Cells were transfected with Cx43-GFP, and 14 hours later dynamin function was inhibited by treating cells with 10 µM GTPγS (Sigma, 10 mM stock in water, for 5 hours), or with 40 µM dynasore 14 hrs post transfection and again with 20 µM dynasore 17hrs post transfection (Tocris Bioscience, Ellisville, MO, 20 mM stock in DMSO, for a total of 5 hrs). Additionally, cells were cotransfected with Cx43-mApple, and GFP-tagged dominant negative Dynamin2-K44A mutant. Number and size of GJs and GJ vesicles (AGJs) was evaluated 19 hours after transfections as described for the KD assays.

2.6. Statistical analyses

AGJs and GJs were counted on images taken of KD, drug treated and control cells in at least 3 independent experiments each. Only clearly defined GJs (a line of fluorescent puncta, or elongated plaques located between cell pairs), and AGJs (bright fluorescent spherical structures located in the cytoplasm ≥0.5 µm in diameter, see ref. [5]) were considered. Statistical analyses were performed using Microsoft Excel’s analysis of variance (ANOVA) “Single Factor and Descriptive Statistics” functions of the data analysis package. For statistical analyses, the total number of AGJ vesicles was divided by the number of cell pairs that were positive for Cx43-GFP/-mApple expression and clearly coupled by GJs. Similarly, the total number and length of GJ plaques was determined and divided by the number of cell pairs. In all analyses, a p-value ≤0.05 was considered statistically significant.

3. Results

3.1. Depletion of clathrin significantly reduces GJ internalization

Using live-cell imaging, our lab and others have shown previously that cells internalize entire GJ plaques and plaque portions in a highly regulated process, with one cell of a pair preferentially budding GJs outward, and the other cell preferentially internalizing the double-membrane spanning GJ plaques [5, 12]. We further found that internalizing GJs specifically colocalized with clathrin, the alternative clathrin adaptor Dab2, dynamin2, myosin-VI, and actin filaments, using both, monoclonal and polyclonal antibodies. Additionally, we found that cultivating Cx43-GFP transfected HeLa cells in hypertonic medium, a treatment described to prevent clathrin and adapter proteins from interacting [15], or depleting cells of clathrin using CHC RNAi significantly reduced GJ internalization by 56 and 55%, respectively [5]. Together, these investigations suggested a critical role for clathrin in the internalization of Cx43-based GJs. However, since clathrin is a major component of cellular metabolism, depletion of this protein could have reduced unspecifically Cx biosynthesis and trafficking, and thus GJ formation. If clathrin mediates the internalization of GJs, then clathrin depletion should correlate with a reduction of AGJ vesicles and a concomitant increase in GJ plaque size and/or number. To test this, we repeated RNAi-mediated CHC KD experiments in HeLa cells. Significant CHC depletion (>90%) at 72 hours post- RNA-oligo transfection was confirmed by Western blot analyses (Fig. 1A). In addition, immunofluorescence and fluorescence intensity analyses revealed significantly reduced CHC staining (Fig. 1B, C), and functional studies showed an almost complete inhibition of transferrin (Trfn) uptake (Fig. 1D, E), indicating efficient CHC depletion and CME inhibition.

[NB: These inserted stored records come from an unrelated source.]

(** A table on which every structure has strings. *)
Definition well_described (raw : Z -> Z -> list Z) (addr n : Z) (l : list Structure) : Prop :=
  exists tail, raw addr n = flat_map structure_bytes l ++ tail /\ Forall structure_ok l /\ Forall has_strings l /\ table_end tail.

(** The SMBIOS screen returns whatever the memory holds: no access is out of
    range and the walk ends.  On a table whose structures all have strings it
    shows for each structure what the standard says, the strings that smbios.rs
    reads for the same fields. *)
Theorem system_info_correct (raw : Z -> Z -> list Z) (entries : list (config_guid * Z)) :
  memory raw ->
  @show_system_info Empty_set raw entries <> Panic /\
  (forall ep v3 addr n l,
     shell_find_smbios entries = Some (ep, v3) -> shell_entry_point raw ep v3 = (addr, n) -> addr <> 0 -> 0 < n ->
     well_described raw addr n l ->
     exists heading, @show_system_info Empty_set raw entries = Ok (heading ++ flat_map described l)).
Proof.
  intros Hm. assert (forall a k, 0 <= from_le (raw a k)) as Hpos by (intros a k; apply from_le_bound, Hm).
  assert (forall a n, 0 <= n -> len (raw a n) = n) as Hlen by (intros a n Hn; destruct (Hm a n) as [-> _]; lia).
  split.
  - unfold show_system_info. destruct (shell_find_smbios entries) as [[ep v3]|]; [|done].
    destruct (shell_entry_point raw ep v3) as [addr n] eqn:E.
    assert (0 <= n) by (unfold shell_entry_point in E; destruct v3; injection E as _ <-; apply Hpos).
    destruct (_ || _); [done|]. eapply safe_no_panic.
    pose proof (@shell_walk_total Empty_set (raw addr n)) as Hw. rewrite Hlen in Hw by done. apply Hw; lia.
  - intros ep v3 addr n l Hf He Ha Hn (tail & Hr & Hl & Hs & Ht). unfold show_system_info. rewrite Hf, He.
    rewrite (proj2 (Z.eqb_neq addr 0)), (proj2 (Z.eqb_neq n 0)) by lia. cbn [orb]. eexists.
    pose proof (shell_walk_spec l [] tail (S (Z.to_nat n))) as Hw. cbn [app] in Hw. rewrite <- Hr, Hlen in Hw by lia.
    apply Hw; [done..|]. rewrite len_nil. lia.
Qed.

(** A structure without strings ends with two NULs, of which the walk takes one:
    when the structure after it has a type below 4, the walk ends there and
    shows nothing that follows. *)
Theorem stringless_ends_walk {E : Type} (s t : Structure) (pre rest : list Z) (fuel : nat) (lines : list (list Z)) :
  structure_ok s -> ss_strings s = [] -> ss_type t < 4 ->
  let table := pre ++ structure_bytes s ++ structure_bytes t ++ rest in
  @shell_walk E table (len table) (S (S fuel)) (len pre) lines = Ok (lines ++ described s).
Proof.
  intros Hs Hno Ht. set (rest' := structure_bytes t ++ rest).
  assert (structure_bytes s ++ rest' = formatted s ++ flat_map nul_terminated (ss_strings s) ++ 0 :: (0 :: rest')) as ->
    by (unfold structure_bytes; rewrite Hno, <- app_assoc; done).
  cbv zeta. rewrite shell_walk_step by done. rewrite Hno. cbn [flat_map app].
  assert (pre ++ formatted s ++ 0 :: 0 :: rest' = (pre ++ formatted s ++ [0]) ++ 0 :: rest') as ->
    by (by rewrite <- !app_assoc).
  set (pre' := pre ++ formatted s ++ [0]).
  replace (len pre + len (formatted s) + len [] + 1) with (len pre') by (unfold pre'; autorewrite with lamlen; lia).
  cbn [shell_walk]. destruct (Z.leb_spec (len pre' + 4) (len (pre' ++ 0 :: rest'))); [|done].
  rewrite index_at. cbn [res_bind]. rewrite index_app_r by lia. change (@index E Z 1 (0 :: rest')) with (@Ok E Z (ss_type t)).
  cbn [res_bind]. by rewrite (proj2 (Z.ltb_lt _ _)).
Qed.

(** So on a table that smbios.rs reads, the screen does not show the system:
    here a structure without strings comes before it. *)
Definition derailing : list Structure :=
  [mkStruct 19 (replicate 13 0) [];
   mkStruct 1 ([0; 1] ++ [1; 2; 0; 3] ++ replicate 19 0) [lit "QEMU"; lit "Standard PC"; lit "serial-7"]].

Theorem walks_disagree :
  let table := flat_map structure_bytes derailing ++ [127; 4; 0; 0; 0; 0] in
  @walk_loop Empty_set table (len table) (S (length table)) 0 system_info_default [] =
    Ok (mkSys (Some (lit "QEMU")) (Some (lit "Standard PC")) None (Some (lit "serial-7")) None, []) /\
  @shell_walk Empty_set table (len table) (S (length table)) 0 [] = Ok [].
Proof. vm_compute. split; reflexivity. Qed.

(** ** The boot variables *)
Section health.
Context `{NvLaws St} `{!NvWritable St}.

Lemma record_boot_entry_other (entry_id : list Z) (k : var_key) (s : St) :
  k <> LAST_ENTRY_VAR -> k <> LOADER_ENTRY_SELECTED_VAR -> nv_get k (record_boot_entry entry_id s).1 = nv_get k s.
Proof.
  intros H1 H2. unfold record_boot_entry. pose proof (nv_get_other LAST_ENTRY_VAR k (take 128 (str_bytes entry_id)) s) as Ho.
  destruct (nv_set LAST_ENTRY_VAR (take 128 (str_bytes entry_id)) s) as [s1 [|]]; cbn [fst] in *; [rewrite get_ignoring_other by congruence|];
    apply Ho; congruence.
Qed.

Lemma record_boot_entry_same (entry_id : list Z) (s : St) :
  entry_id <> [] -> nv_get LAST_ENTRY_VAR (record_boot_entry entry_id s).1 = Some (take 128 (str_bytes entry_id)).
Proof.
  intros Hne. assert (take 128 (str_bytes entry_id) <> []) as Ht.
  { destruct entry_id as [|c t]; [done|]. unfold str_bytes. cbn [flat_map]. pose proof (char_utf8_nonempty c). by destruct (char_utf8 c). }
  unfold record_boot_entry. pose proof (nv_accepts LAST_ENTRY_VAR (take 128 (str_bytes entry_id)) s) as Ha.
  pose proof (nv_get_set LAST_ENTRY_VAR _ s Ht Ha) as Hg.
  destruct (nv_set LAST_ENTRY_VAR (take 128 (str_bytes entry_id)) s) as [s1 ok]. cbn [fst snd] in *. subst ok. cbn [fst].
  rewrite get_ignoring_other by key_neq. done.
Qed.

Lemma set_loader_info_same (v : pkg_version) (s : St) : nv_get LOADER_INFO_VAR (set_loader_info v s) = Some (loader_info_utf16le v).
Proof.
  unfold set_loader_info. pose proof (nv_accepts LOADER_INFO_VAR (loader_info_utf16le v) s) as Ha.
  pose proof (nv_get_set LOADER_INFO_VAR (loader_info_utf16le v) s) as Hg.
  destruct (nv_set LOADER_INFO_VAR (loader_info_utf16le v) s) as [s1 ok]. cbn [fst snd] in *. subst ok.
  rewrite get_ignoring_other by key_neq. apply Hg; [|done]. unfold loader_info_utf16le. by destruct (flat_map _ _).
Qed.

Lemma write_timestamp_same (t : efi_time) (s : St) :
  nv_get TIMESTAMP_VAR (write_timestamp (Some t) s) =
  Some [Z.land (t_year t) 255; wrap 8 (Z.shiftr (t_year t) 8); t_month t; t_day t; t_hour t; t_minute t; t_second t; 0].
Proof. unfold write_timestamp. by apply get_ignoring_same. Qed.
End health.

Definition ascii_text (s : list Z) : Prop := Forall (fun c => 0 < c < 128) s.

Fig. 1 — **(A)** Over 90% of respective protein levels were depleted when assayed 72 h post oligo transfection by Western blot analyses. Equal gel loading was verified by β-tubulin (β-Tub) staining. **(B)** Efficient protein depletion verified by immunofluorescence staining (images were captured at identical parameters). Boxed areas are shown enlarged on the right. **(C)** Blots of fluorescence intensity measured along respective lines (shown in the images in B). **(D)** Inhibition of CME monitored by fluorescence labeled transferrin (Trfn) uptake. **(E)** Blots of fluorescence Trfn intensity measured along respective lines (shown in the images in D).

CHC-depleted or control treated HeLa cells were transiently transfected with Cx43-GFP cDNA 48 hours post-RNAi transfection. In HeLa cells (that do not express endogenous Cxs), GJ plaques form only between transfected groups of cells (Fig. 2A, arrows). Cells were allowed to make and internalize GJ plaques for an additional 24 hours before fixation. Fields with clearly defined GJ plaques between cells were imaged (Fig. 2A, arrows), and AGJ and GJ plaque number and size were quantified (see Materials and Methods, Figure 2B–C). As in our previous study [5], we observed a significant reduction in the number of GJ vesicles that were internalized under CHC KD conditions (50% compared to control cells; Fig. 2B, C). In addition, we found a significant increase in the size and number of PM GJs (97% and 30% increase compared to control cells, Fig. 2B, C). Together, a decrease in internalized GJ vesicles, and a concomitant increase in GJ plaque size and number strongly suggests that GJ internalization is a clathrin-mediated process.

Fig. 2 — **(A)** Representative images of mock (wt), and RNAi- (KD) treated cells with Cx43-GFP GJs (arrows), and internalized GJ vesicles (arrowheads) marked. **(B, C)** Quantitative analyses of total and average GJ length (blue) and numbers (yellow), and numbers of internalized GJs (red) per cell pair in KD and control cells.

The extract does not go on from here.